How I’m Feeling/What I’m Thinking
The big thing for me this week was an overwhelming feeling of self-consciousness. I feel like everyone is staring at me.
It’s especially bad at work – not amongst my immediate coworkers (Shout out to Davey for reading the blog!) – but amongst those in other departments. The receptionist and those who fill in for her, the circulation guys who walk around the office all the time, the women from accounting…I walk past, and I feel their eyes on me.
Being pregnant is hard enough. You don’t really feel like yourself. You can’t do the same things, eat the same things or walk the same way. Your clothes don’t fit.

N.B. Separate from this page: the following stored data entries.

Lemma replaceAll_comma_cons (c : ascii) (rest : string) :
  JS.replaceAll "," " " (String c rest)
  = String (commaToSpace c) (JS.replaceAll "," " " rest).
Proof.
  unfold JS.replaceAll, commaToSpace. rewrite replaceAllFrom_here, prefix_cons, prefix_nil.
  rewrite andb_true_r. destruct (Ascii.eqb c ","); reflexivity.
Qed.

Lemma replaceAll_comma_app (a b : string) :
  JS.replaceAll "," " " (a ++ b)
  = JS.replaceAll "," " " a ++ JS.replaceAll "," " " b.
Proof.
  induction a as [|c a IH]; [reflexivity|].
  cbn [append]. rewrite !replaceAll_comma_cons, IH. reflexivity.
Qed.

Lemma collapse_pair (rest : string) :
  JS.replaceAll "  " " " (String " " (String " " rest))
  = String " " (JS.replaceAll "  " " " rest).
Proof.
  unfold JS.replaceAll.
  rewrite replaceAllFrom_here, !prefix_cons, prefix_nil. reflexivity.
Qed.

Lemma collapse_other (c : ascii) (rest : string) :
  Ascii.eqb c " " = false ->
  JS.replaceAll "  " " " (String c rest)
  = String c (JS.replaceAll "  " " " rest).
Proof.
  intros Hc. unfold JS.replaceAll.
  rewrite replaceAllFrom_here, prefix_cons, Hc. reflexivity.
Qed.

Lemma collapse_single (c : ascii) (rest : string) :
  Ascii.eqb c " " = false ->
  JS.replaceAll "  " " " (String " " (String c rest))
  = String " " (String c (JS.replaceAll "  " " " rest)).
Proof.
  intros Hc.
  rewrite <- (collapse_other c rest Hc). unfold JS.replaceAll.
  rewrite replaceAllFrom_here, !prefix_cons, Hc, andb_false_r. reflexivity.
Qed.

(** *** Blank input *)

Lemma replaceAll_comma_blank (s : string) :
  forallChars isBlank s = true ->
  forallChars JS.isWhiteSpace (JS.replaceAll "," " " s) = true.
Proof.
  induction s as [|c rest IH]; intros H; [reflexivity|].
  cbn [forallChars] in H. apply andb_prop in H as [Hc Hrest].
  rewrite replaceAll_comma_cons. cbn [forallChars]. rewrite (IH Hrest), andb_true_r.
  unfold commaToSpace, isBlank in *.
  destruct (Ascii.eqb c ","); [reflexivity | exact Hc].
Qed.

Lemma replaceAllFrom_whiteSpace (s : string) :
  forallChars JS.isWhiteSpace s = true ->
  forall skip, forallChars JS.isWhiteSpace (JS.replaceAllFrom "  " " " skip s) = true.
Proof.
  induction s as [|c rest IH]; intros H skip; [reflexivity|].
  cbn [forallChars] in H. apply andb_prop in H as [Hc Hrest].
  destruct skip as [|k]; [|rewrite replaceAllFrom_skip; auto].
  rewrite replaceAllFrom_here.
  destruct (prefix "  " (String c rest)).
  - cbn [append forallChars]. now rewrite IH.
  - cbn [forallChars]. now rewrite Hc, IH.
Qed.

Lemma trimStart_whiteSpace (s : string) :
  forallChars JS.isWhiteSpace s = true -> JS.trimStart s = "".
Proof.
  induction s as [|c rest IH]; intros H; [reflexivity|].
  cbn [forallChars] in H. apply andb_prop in H as [Hc Hrest].
  cbn [JS.trimStart]. rewrite Hc. auto.
Qed.

(** A blank text gives the single empty candidate. *)
Lemma splitSizes_blank (value : string) :
  forallChars isBlank value = true -> splitSizes value = [""].
Proof.
  intros H. unfold splitSizes, JS.trim, JS.replaceAll.
  rewrite trimStart_whiteSpace; [reflexivity|].
  apply replaceAllFrom_whiteSpace, replaceAll_comma_blank, H.
Qed.

(** C5. A text that is empty, or made only of commas and white space, is
    rejected: the error signal becomes [Invalid formatting] and the two
    computed sizes keep the values they had. *)
Theorem blank_input_rejected (value : string) (st : Signals)
    (Hblank : forallChars isBlank value = true) :
  handleSetSignal value st =
  Returns {| size := value; error := "Invalid formatting";
             minComputedSize := minComputedSize st;
             maxComputedSize := maxComputedSize st |}.
Proof.
  unfold handleSetSignal. rewrite (splitSizes_blank value Hblank). reflexivity.
Qed.

Lemma blank_input_rejected_witness :
  forallChars isBlank " , ,  " = true /\
  handleSetSignal " , ,  " signals0 =
  Returns {| size := " , ,  "; error := "Invalid formatting";
             minComputedSize := ""; maxComputedSize := "" |}.
Proof.
  split; [reflexivity|].
  exact (blank_input_rejected " , ,  " signals0 eq_refl).
Defined.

You’re too hot, too cold. Your back hurts, your chest hurts. You’re forgetful.
Having everyone you come into contact with stare at you only makes it worse.

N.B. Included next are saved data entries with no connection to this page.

Lemma _reload_fresh H scope verbose fuel :
  ∀ m visited s,
    wlp (_reload H fuel m visited scope verbose) s
        (λ r _ l, fresh_reloads (Some m) visited r l).
Proof.
  induction fuel as [|fuel IH]; intros m visited s; [done|].
  rewrite _reload_S. wp_step; wp_step.
  destruct (blacklisted s (__name__ m)); simpl.
  { wp_step. split; [constructor|]. split; [set_solver|].
    intros v [= <-]. set_solver. }
  wp_step; wp_step; simpl. wp_step.
  assert (wlp (match _dependencies s !! __name__ m with
               | Some deps =>
                   reload_deps (λ dep v, _reload H fuel dep v scope verbose)
                               scope (reverse deps) ({[m]} ∪ visited)
               | None => mret ({[m]} ∪ visited)
               end) s
              (λ r _ l, fresh_reloads None ({[m]} ∪ visited) r l)) as Hloop.
  { destruct (_dependencies s !! __name__ m) as [deps|].
    - apply reload_deps_fresh. intros dep v s0. apply IH.
    - wp_step. split; [constructor|]. split; [set_solver|].
      intros v [= <-]. set_solver. }
  eapply wpg_mono; [|apply Hloop].
  intros r s1 l1; simpl; intros (Hnd1 & Hfr1 & Hok1). destruct r as [v1|e].
  - destruct (Hok1 v1 eq_refl) as [Hsub1 Hin1].
    eapply wpg_mono; [|apply reload_tail_reloads].
    intros r s2 l2; simpl; intros [Hp2 Hl2].
    assert (∀ x, x ∈ reloads l2 → x = m) as Hm.
    { intros x Hx. destruct Hp2 as [k Hk].
      assert (x ∈ reloads l2 ++ k) as Hx' by set_solver.
      rewrite <-Hk in Hx'. set_solver. }
    assert (NoDup (reloads l2)).
    { destruct Hp2 as [k Hk]. apply (NoDup_app (reloads l2) k).
      rewrite <-Hk. apply NoDup_singleton. }
    unfold fresh_reloads. rewrite reloads_app. split; [|split].
    + apply NoDup_app. split; [done|]. split; [|done].
      intros x Hx1 Hx2. rewrite (Hm x Hx2) in Hx1.
      destruct (Hfr1 m Hx1) as [?|[=]]. set_solver.
    + intros x [Hx|Hx]%elem_of_app.
      * left. destruct (Hfr1 x Hx) as [?|[=]]. set_solver.
      * right. by rewrite (Hm x Hx).
    + intros v ->. destruct (Hl2 _ eq_refl) as (-> & _ & _).
      split; [set_solver|]. intros x [Hx|Hx]%elem_of_app; [auto|].
      rewrite (Hm x Hx). set_solver.
  - split; [done|]. split; [|done].
    intros x Hx. left. destruct (Hfr1 x Hx) as [?|[=]]. set_solver.
Qed.

(** X15: no module is reloaded twice in one [reload] call, whatever the
    graph, the scope and the host calls. *)
Lemma reload_no_module_twice H fuel m scope verbose s r s' log :
  reload H fuel m scope verbose s = Some (r, s', log) → NoDup (reloads log).
Proof.
  unfold reload, mbind, M_bind. intros Hrun.
  pose proof (_reload_fresh H scope verbose fuel m ∅ s) as Hwlp.
  unfold wpg in Hwlp.
  destruct (_reload H fuel m ∅ scope verbose s) as [[[[v|e] s1] l1]|];
    simplify_eq/=; [|by destruct Hwlp].
  rewrite app_nil_r. by destruct Hwlp.
Qed.

(** ** The scope predicate *)

Lemma wlp_any {A} (c : M A) s : wlp c s (λ _ _ _, True).
Proof. unfold wpg. by destruct (c s) as [[[r s'] l]|]. Qed.



(** A reload that returns ends with the reload of the module it was
    called for, unless that module is blacklisted. *)
Lemma _reload_self_last H fuel m visited scope verbose s :
  blacklisted s (__name__ m) = false →
  wlp (_reload H fuel m visited scope verbose) s (λ r s' l,
    ∀ v, r = Ok v → (∃ l0, reloads l = l0 ++ [m]) ∧ _parent s' = None).
Proof.
  intros Hbl. destruct fuel as [|fuel]; [done|].
  rewrite _reload_S. wp_step; wp_step. rewrite Hbl; simpl.
  wp_step; wp_step; simpl. wp_step.
  eapply wpg_mono; [|apply wlp_any].
  intros [v1|e] s1 l1 _; [|done].
  eapply wpg_mono; [|apply reload_tail_reloads].
  intros r s2 l2; simpl. intros [_ Hl] v ->.
  destruct (Hl _ eq_refl) as (_ & Hm & ?).
  rewrite reloads_app, Hm. eauto.
Qed.


(** ** [_add_dependency] *)

Lemma append_if_absent_spec l m :
  l `prefix_of` append_if_absent l m ∧
  (NoDup l → NoDup (append_if_absent l m)) ∧
  (∀ x, x ∈ append_if_absent l m ↔ x ∈ l ∨ x = m).
Proof.
  unfold append_if_absent. destruct (decide (m ∈ l)) as [Hin|Hin].
  - split; [reflexivity|]. split; [done|]. intros x. split; [auto|]. by intros [?| ->].
  - split; [by apply prefix_app_r|]. split.
    + intros Hnd. apply NoDup_app. split; [done|]. split; [|apply NoDup_singleton].
      intros x Hx ->%list_elem_of_singleton. done.
    + intros x. rewrite elem_of_app, list_elem_of_singleton. done.
Qed.

Lemma foldl_append_if_absent_spec ms l :
  l `prefix_of` foldl append_if_absent l ms ∧
  (NoDup l → NoDup (foldl append_if_absent l ms)) ∧
  (∀ x, x ∈ foldl append_if_absent l ms ↔ x ∈ l ∨ x ∈ ms).
Proof.
  revert l. induction ms as [|m ms IH]; intros l; simpl.
  { split; [reflexivity|]. split; [done|]. intros x. rewrite elem_of_nil. tauto. }
  destruct (append_if_absent_spec l m) as (Hp1 & Hn1 & He1).
  destruct (IH (append_if_absent l m)) as (Hp2 & Hn2 & He2).
  split; [by etrans|]. split; [auto|].
  intros x. rewrite He2, He1, elem_of_cons. tauto.
Qed.

Lemma _add_dependency_lookup parent m subs s k :
  _dependencies (_add_dependency parent m subs s) !! k =
    if decide (parent_key parent = k)
    then Some (foldl append_if_absent
                 (default [] (_dependencies s !! parent_key parent)) (m :: subs))
    else _dependencies s !! k.
Proof.
  unfold _add_dependency. simpl. fold (parent_key parent).
  by rewrite lookup_insert.
Qed.

Lemma _add_dependency_nodup parent m subs s :
  graph_nodup s → graph_nodup (_add_dependency parent m subs s).
Proof.
  intros Hs k l. rewrite _add_dependency_lookup.
  destruct (decide (parent_key parent = k)) as [_|_]; [|apply Hs].
  intros [= <-]. apply (foldl_append_if_absent_spec (m :: subs)).
  destruct (_dependencies s !! parent_key parent) as [l0|] eqn:E.
  - exact (Hs _ _ E).
  - constructor.
Qed.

In the beginning, everyone would ask how I was feeling – which was sweet but quickly got old. Then, more recently, everyone would remark how I was not big enough to be carrying twins – and halfway through my pregnancy. Now, everyone has taken to staring.
I’m confident that in those three (likely soon to be more) phases of “pregnancy reaction,” people meant well, but how can they not understand or know that the third reaction (the staring) only serves to make me (the pregnant, suddenly different version of her old self) more self-conscious?
What? Do I have something on my clothes? Are my boobs showing too much in this top? Do I look tired? Do I look pained? Did you notice that I farted? Did I burp too loudly?
Like I said, I’m sure people mean well, but I’ll be glad when this phase passes. Although, the next reaction – the compulsion to touch my belly and subsequently give me and my husband unsolicited parenting advice – might send me over the edge…
Weight gained (to date): 21 lbs.
Workouts: Three – 3.5-mile outdoor walk (with a pit stop for ice cream), 1.5-mile outdoor walk and a 2-mile outdoor walk.
Food aversions: Pasta. It’s not so much that I’m averse to it, but more so that I’m burned out on it.
Food cravings: Fresh, summery foods! And root beer floats.
Maternity items purchased: None. Today, my mom brought me a light dress for the warmer temps, though. And in a couple weeks, my cousin will be giving me some of her spring/summer maternity clothes.
Baby items purchased: One gently used Bumbo seat with tray, several onesies and a couple of lighter-weight sleepers.
Varieties of tea ordered from Teavana for making iced tea this summer: Three.
Rummage sales visited over the weekend: Four.
Money spent on baby things at the rummage sales: $18. (See above.)
Days of 80-degree weather (barely) survived: Three.
Next prenatal appointment: Monday, 23 1/2 weeks.